→ **PROBLEM DESCRIPTION**: Below are the entries to work from; restate word for word the portion that opens with the line containing "services, each once and" and closes with the line containing "fold (Js.sort byCountDescending", keeping both.

→ **EXERCISE DATA**:
Lemma keys_mapSet k v (m : JsMap) :
  List.map fst (mapSet k v m) =
  match mapGet k m with
  | Some _ => List.map fst m
  | None => List.map fst m ++ [k]
  end.
Proof.
  induction m as [|[k' v'] m IH]; cbn; [reflexivity|].
  destruct (String.eqb k' k); [reflexivity|].
  cbn. rewrite IH. destruct (mapGet k m); reflexivity.
Qed.

Lemma mapGet_mapSet_same k v (m : JsMap) : mapGet k (mapSet k v m) = Some v.
Proof.
  induction m as [|[k' v'] m IH]; cbn.
  - rewrite String.eqb_refl. reflexivity.
  - destruct (String.eqb k' k) eqn:E; cbn; rewrite E; auto.
Qed.

Lemma mapGet_mapSet_other k k' v (m : JsMap) :
  k <> k' -> mapGet k (mapSet k' v m) = mapGet k m.
Proof.
  intros Hne. induction m as [|[k0 v0] m IH]; cbn.
  - destruct (String.eqb k' k) eqn:E; [|reflexivity].
    apply String.eqb_eq in E. congruence.
  - destruct (String.eqb k0 k') eqn:E; cbn.
    + apply String.eqb_eq in E. subst k0.
      destruct (String.eqb k' k) eqn:E'; [|reflexivity].
      apply String.eqb_eq in E'. congruence.
    + rewrite IH. reflexivity.
Qed.

Lemma fold_left_through_map {A B C} (f : A -> B -> A) (g : C -> B) l :
  forall a, fold_left f (List.map g l) a = fold_left (fun a x => f a (g x)) l a.
Proof. induction l as [|x l IH]; intros a; cbn [fold_left List.map]; auto. Qed.

Lemma list_sum_cons x l : list_sum (x :: l) = x + list_sum l.
Proof. reflexivity. Qed.

Lemma sum_mapSet k v (m : JsMap) :
  list_sum (List.map snd (mapSet k v m)) + match mapGet k m with
                                            | Some n => n
                                            | None => 0
                                            end =
  list_sum (List.map snd m) + v.
Proof.
  induction m as [|[k' v'] m IH]; [cbn; lia|].
  cbn [mapSet mapGet]. destruct (String.eqb k' k).
  - cbn [List.map snd]. rewrite !list_sum_cons. lia.
  - cbn [List.map snd]. rewrite list_sum_cons. cbn [List.map snd] in IH.
    rewrite list_sum_cons. lia.
Qed.

Lemma mapGet_entry k v (m : JsMap) :
  NoDup (List.map fst m) -> In (k, v) m -> mapGet k m = Some v.
Proof.
  induction m as [|[k' v'] m IH]; cbn; intros Hnd Hin; [contradiction|].
  inversion Hnd; subst.
  destruct Hin as [E|Hin].
  - inversion E; subst. rewrite String.eqb_refl. reflexivity.
  - destruct (String.eqb k' k) eqn:E.
    + apply String.eqb_eq in E. subst. exfalso.
      apply (in_map fst) in Hin. auto.
    + apply IH; auto.
Qed.

Lemma mapGet_Some_In k v (m : JsMap) : mapGet k m = Some v -> In (k, v) m.
Proof.
  induction m as [|[k' v'] m IH]; cbn; [discriminate|].
  destruct (String.eqb k' k) eqn:E.
  - apply String.eqb_eq in E. intros H. inversion H; subst. auto.
  - auto.
Qed.

(** Counting keys in a [Map]: under each key the number of its
    occurrences, for any keys whatever. *)
Lemma fold_mapBump_counts k ks :
  forall m,
    match mapGet k (fold_left (fun m x => mapBump x m) ks m) with
    | Some n => n
    | None => 0
    end =
    match mapGet k m with
    | Some n => n
    | None => 0
    end + occurrences k ks.
Proof.
  induction ks as [|x ks IH]; intros m; cbn [fold_left].
  - unfold occurrences. cbn. lia.
  - rewrite IH, occurrences_cons. unfold mapBump.
    destruct (String.eqb x k) eqn:E.
    + apply String.eqb_eq in E. subst x. rewrite mapGet_mapSet_same. lia.
    + apply String.eqb_neq in E. rewrite mapGet_mapSet_other by congruence. lia.
Qed.

Lemma fold_mapBump_keys ks :
  firstSeenOrder ks
    (List.map fst (fold_left (fun m x => mapBump x m) ks [])).
Proof.
  induction ks as [|k ks IH] using rev_ind.
  - repeat split; simpl; try tauto; constructor.
  - destruct IH as (Hnd & Hin & Hsort).
    rewrite fold_left_app. cbn [fold_left]. unfold mapBump at 1.
    rewrite keys_mapSet.
    set (m := fold_left (fun m x => mapBump x m) ks []) in *.
    destruct (mapGet k m) as [n|] eqn:Hg.
    + assert (Ho : In k (List.map fst m)).
      { apply mapGet_Some_In in Hg. apply (in_map fst) in Hg. exact Hg. }
      repeat split; auto.
      * intros H. apply in_or_app. left. apply Hin. exact H.
      * intros H. apply in_app_or in H as [H|[<-|[]]]; [apply Hin|]; auto.
      * eapply StronglySorted_weaken; [|exact Hsort].
        intros a b Ha Hb Hab. apply Hin in Ha, Hb.
        rewrite !firstIndex_app_in; auto.
    + assert (Hnew : ~ In k ks).
      { intros H. apply Hin in H. apply mapGet_In in Hg. contradiction. }
      repeat split.
      * apply NoDup_app. repeat split; auto.
        -- constructor; [simpl; tauto | constructor].
        -- intros x Hx [<-|[]]. apply Hnew. apply Hin. exact Hx.
      * intros H. apply in_app_or in H as [H|[<-|[]]];
          apply in_or_app; [left; apply Hin; auto | right; simpl; auto].
      * intros H. apply in_app_or in H as [H|[<-|[]]];
          apply in_or_app; [left; apply Hin; auto | right; simpl; auto].
      * apply StronglySorted_snoc.
        -- eapply StronglySorted_weaken; [|exact Hsort].
           intros a b Ha Hb Hab. apply Hin in Ha, Hb.
           rewrite !firstIndex_app_in; auto.
        -- rewrite Forall_forall. intros y Hy. apply Hin in Hy.
           rewrite firstIndex_app_in, firstIndex_app_new; auto.
           apply firstIndex_lt; auto.
Qed.

Lemma fold_mapBump_sum ks :
  forall m,
    list_sum (List.map snd (fold_left (fun m x => mapBump x m) ks m)) =
    list_sum (List.map snd m) + length ks.
Proof.
  induction ks as [|k ks IH]; intros m; cbn [fold_left length]; [lia|].
  rewrite IH. unfold mapBump.
  pose proof (sum_mapSet k (match mapGet k m with Some n => n | None => 0 end + 1) m).
  lia.
Qed.

(** The entries of a [Map] that has counted the keys [ks]. *)
Lemma fold_mapBump_entries ks :
  let m := fold_left (fun m x => mapBump x m) ks [] in
  firstSeenOrder ks (List.map fst m) /\
  (forall e, In e m -> In (fst e) ks /\ snd e = occurrences (fst e) ks) /\
  (forall k, In k ks -> In (k, occurrences k ks) m).
Proof.
  intros m. pose proof (fold_mapBump_keys ks) as Hkeys. fold m in Hkeys.
  split; [exact Hkeys|]. destruct Hkeys as (Hnd & Hin & _).
  assert (Hget : forall k, In k ks -> mapGet k m = Some (occurrences k ks)).
  { intros k Hk. pose proof (fold_mapBump_counts k ks []) as Hc. fold m in Hc.
    cbn in Hc. destruct (mapGet k m) as [n|] eqn:Hg; [congruence|].
    apply mapGet_In in Hg. exfalso. apply Hg. apply Hin. exact Hk. }
  split.
  - intros [k n] He. cbn [fst snd].
    assert (Hk : In k ks) by (apply Hin; apply (in_map fst) in He; exact He).
    split; [exact Hk|].
    apply (mapGet_entry k n m Hnd) in He. rewrite (Hget k Hk) in He.
    inversion He. reflexivity.
  - intros k Hk. apply mapGet_Some_In. apply Hget. exact Hk.
Qed.
End MapFacts.

Section ReportFacts.
Import Applications Logger ServiceReports.
Variable getServices : M (list ServiceDoc).
Variable getApplications : M (list Application).

(** X18.  The categories of [getServiceCategories] are the categories of the
    services, each once and in the order in which the services show
    them first; each comes with the number of services that have it and
    with its display name, and the numbers add up to the number of
    services.  When the services cannot be read, the error is logged
    and thrown on. *)
Theorem getServiceCategories_counts w services w1 :
  getServices w = (Ok services, w1) ->
  let categories := List.map sd_category services in
  exists cats,
    getServiceCategories getServices w = (Ok cats, w1) /\
    firstSeenOrder categories (List.map cc_name cats) /\
    (forall c, In c cats ->
               cc_count c = occurrences (cc_name c) categories /\
               0 < cc_count c /\
               cc_displayName c = getCategoryDisplayName (cc_name c)) /\
    list_sum (List.map cc_count cats) = length services.
Proof.
  intros Hg categories.
  unfold getServiceCategories, tryCatch, bind. rewrite Hg.
  eexists. split; [reflexivity|].
  replace (fold_left (fun m service => mapBump (sd_category service) m) services [])
    with (fold_left (fun m x => mapBump x m) categories []).
  2:{ unfold categories. apply fold_left_through_map. }
  destruct (fold_mapBump_entries categories) as (Hkeys & Hent & _).
  set (m := fold_left (fun m x => mapBump x m) categories []) in *.
  split; [|split].
  - rewrite List.map_map. exact Hkeys.
  - intros c Hc. apply in_map_iff in Hc as (e & <- & He). cbn.
    destruct (Hent e He) as [Hin Hn]. split; [exact Hn|]. split; [|reflexivity].
    rewrite Hn. apply occurrences_In. exact Hin.
  - rewrite List.map_map. cbn [cc_count].
    change (fun x : string * nat => snd x) with (@snd string nat).
    unfold m. rewrite fold_mapBump_sum. cbn. unfold categories.
    rewrite length_map. reflexivity.
Qed.

Lemma toCounter_sort (m : JsMap) :
  List.map (fun e => (fst e, Count (snd e))) (Js.sort byApplicationsDescending m) =
  Js.sort byCountDescending (List.map (fun e => (fst e, Count (snd e))) m).
Proof.
  induction m as [|x m IH]; [reflexivity|].
  cbn [Js.sort fold_right List.map]. fold (Js.sort byApplicationsDescending m).
  fold (Js.sort byCountDescending (List.map (fun e => (fst e, Count (snd e))) m)).
  rewrite <- IH. generalize (Js.sort byApplicationsDescending m) as l.
  induction l as [|y l IHl]; [reflexivity|].
  cbn [Js.insertSorted List.map].
  change (byCountDescending (fst x, Count (snd x)) (fst y, Count (snd y)))
    with (byApplicationsDescending x y).
  destruct (byApplicationsDescending x y <=? 0)%Z; [reflexivity|].
  cbn [List.map]. rewrite IHl. reflexivity.
Qed.

(** X19.  The most applied-for services of [getServiceStatistics]: at most
    five services, each once, each with the number of applications that
    name it and the name of its document ("Unknown" without one), the
    one with more applications first and, among services with as many,
    the one applied for first first; a service that is left out ranks
    after all five.  The statistics also hold the numbers of services
    and of applications and, under every category that names no member
    of [Object.prototype], the number of services of that category.
    This holds for any ids and any categories of these kinds. *)
Theorem popularServices_ranked w services w1 apps w2 :
  getServices w = (Ok services, w1) ->
  getApplications w1 = (Ok apps, w2) ->
  let ids := List.map serviceId apps in
  exists stats w3,
    getServiceStatistics getServices getApplications w = (Ok stats, w3) /\
    totalServices stats = length services /\
    totalApplications stats = length apps /\
    length (popularServices stats) <= 5 /\
    NoDup (List.map ps_serviceId (popularServices stats)) /\
    (forall p, In p (popularServices stats) ->
               In (ps_serviceId p) ids /\
               ps_applicationCount p = occurrences (ps_serviceId p) ids /\
               ps_serviceName p = serviceNameOf services (ps_serviceId p)) /\
    StronglySorted (outranks ids) (popularServices stats) /\
    (forall id, In id ids ->
                ~ In id (List.map ps_serviceId (popularServices stats)) ->
                length (popularServices stats) = 5 /\
                forall p, In p (popularServices stats) ->
                          outranks ids p
                            (mkPopularService id (occurrences id ids)
                               (serviceNameOf services id))) /\
    (forall c, Js.inherited c = false ->
               Js.getOwn c (categoryCounts stats) =
               held (occurrences c (List.map sd_category services))).
Proof.
  intros Hs Ha ids.
  unfold getServiceStatistics, tryCatch, bind at 1. rewrite Hs.
  unfold bind at 1. rewrite Ha.
  unfold bind, logger_info, ret.
  eexists. eexists. split; [reflexivity|].
  cbn [totalServices totalApplications popularServices categoryCounts].
  split; [reflexivity|]. split; [reflexivity|].
  replace (fold_left (fun m app => mapBump (serviceId app) m) apps [])
    with (fold_left (fun m x => mapBump x m) ids []).
  2:{ unfold ids. apply fold_left_through_map. }
  replace (fold_left (fun o service => bump (sd_category service) o) services [])
    with (fold_left (fun o x => bump x o) (List.map sd_category services) []).
  2:{ apply fold_left_through_map. }
  destruct (fold_mapBump_entries ids) as ((Hnd & Hin & Hfs) & Hentries & Hall).
  set (m := fold_left (fun m x => mapBump x m) ids []) in *.
  set (sorted := Js.sort byApplicationsDescending m).
  assert (Hperm : Permutation sorted m) by apply sort_perm.
  assert (Hsorted : StronglySorted
                      (fun a b : string * nat =>
                         snd b < snd a \/
                         (snd a = snd b /\
                          firstIndex (fst a) ids < firstIndex (fst b) ids)) sorted).
  { apply (StronglySorted_unmap (fun e : string * nat => (fst e, Count (snd e)))
             (entryRanks ids)).
    unfold sorted. rewrite toCounter_sort. apply sort_ranks.
    apply (StronglySorted_map (fun e : string * nat => (fst e, Count (snd e)))
             (fun a b => firstIndex (fst a) ids < firstIndex (fst b) ids)).
    apply StronglySorted_unmap in Hfs. exact Hfs. }
  split; [rewrite length_map; apply firstn_le_length|].
  split.
  { rewrite List.map_map. cbn [ps_serviceId]. rewrite <- firstn_map.
    apply NoDup_firstn.
    apply (Permutation_NoDup (l := List.map fst m)); auto.
    apply Permutation_map, Permutation_sym, Hperm. }
  split.
  { intros p Hp. apply in_map_iff in Hp as (x & <- & Hx).
    apply firstn_In in Hx. apply (Permutation_in _ Hperm) in Hx.
    destruct (Hentries x Hx) as [H1 H2].
    cbn [ps_serviceId ps_applicationCount ps_serviceName]. auto. }
  split.
  { apply (StronglySorted_map
             (fun e : string * nat =>
                mkPopularService (fst e) (snd e) (serviceNameOf services (fst e)))
             (outranks ids)).
    rewrite <- (firstn_skipn 5 sorted) in Hsorted.
    apply StronglySorted_app_inv in Hsorted as [Hs' _]. exact Hs'. }
  split.
  { intros id Hid Hout.
    assert (Hm' : In (id, occurrences id ids) sorted)
      by (apply (Permutation_in _ (Permutation_sym Hperm)); auto).
    rewrite <- (firstn_skipn 5 sorted) in Hm', Hsorted.
    apply in_app_or in Hm' as [Hm'|Hm'].
    - exfalso. apply Hout. rewrite List.map_map. cbn [ps_serviceId].
      apply (in_map fst) in Hm'. exact Hm'.
    - apply StronglySorted_app_inv in Hsorted as [_ Hrank]. split.
      + rewrite length_map. apply firstn_length_le.
        destruct (Nat.le_gt_cases 5 (length sorted)) as [|Hlt]; auto.
        rewrite skipn_all2 in Hm' by lia. contradiction.
      + intros p Hp. apply in_map_iff in Hp as (x & <- & Hx).
        apply (Hrank x _ Hx Hm'). }
  intros c Hc. apply (fold_bump_counts c Hc _ [] 0 eq_refl).
Qed.
End ReportFacts.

→ **YOUR RESPONSE**:
    services, each once and in the order in which the services show
    them first; each comes with the number of services that have it and
    with its display name, and the numbers add up to the number of
    services.  When the services cannot be read, the error is logged
    and thrown on. *)
Theorem getServiceCategories_counts w services w1 :
  getServices w = (Ok services, w1) ->
  let categories := List.map sd_category services in
  exists cats,
    getServiceCategories getServices w = (Ok cats, w1) /\
    firstSeenOrder categories (List.map cc_name cats) /\
    (forall c, In c cats ->
               cc_count c = occurrences (cc_name c) categories /\
               0 < cc_count c /\
               cc_displayName c = getCategoryDisplayName (cc_name c)) /\
    list_sum (List.map cc_count cats) = length services.
Proof.
  intros Hg categories.
  unfold getServiceCategories, tryCatch, bind. rewrite Hg.
  eexists. split; [reflexivity|].
  replace (fold_left (fun m service => mapBump (sd_category service) m) services [])
    with (fold_left (fun m x => mapBump x m) categories []).
  2:{ unfold categories. apply fold_left_through_map. }
  destruct (fold_mapBump_entries categories) as (Hkeys & Hent & _).
  set (m := fold_left (fun m x => mapBump x m) categories []) in *.
  split; [|split].
  - rewrite List.map_map. exact Hkeys.
  - intros c Hc. apply in_map_iff in Hc as (e & <- & He). cbn.
    destruct (Hent e He) as [Hin Hn]. split; [exact Hn|]. split; [|reflexivity].
    rewrite Hn. apply occurrences_In. exact Hin.
  - rewrite List.map_map. cbn [cc_count].
    change (fun x : string * nat => snd x) with (@snd string nat).
    unfold m. rewrite fold_mapBump_sum. cbn. unfold categories.
    rewrite length_map. reflexivity.
Qed.

Lemma toCounter_sort (m : JsMap) :
  List.map (fun e => (fst e, Count (snd e))) (Js.sort byApplicationsDescending m) =
  Js.sort byCountDescending (List.map (fun e => (fst e, Count (snd e))) m).
Proof.
  induction m as [|x m IH]; [reflexivity|].
  cbn [Js.sort fold_right List.map]. fold (Js.sort byApplicationsDescending m).
  fold (Js.sort byCountDescending (List.map (fun e => (fst e, Count (snd e))) m)).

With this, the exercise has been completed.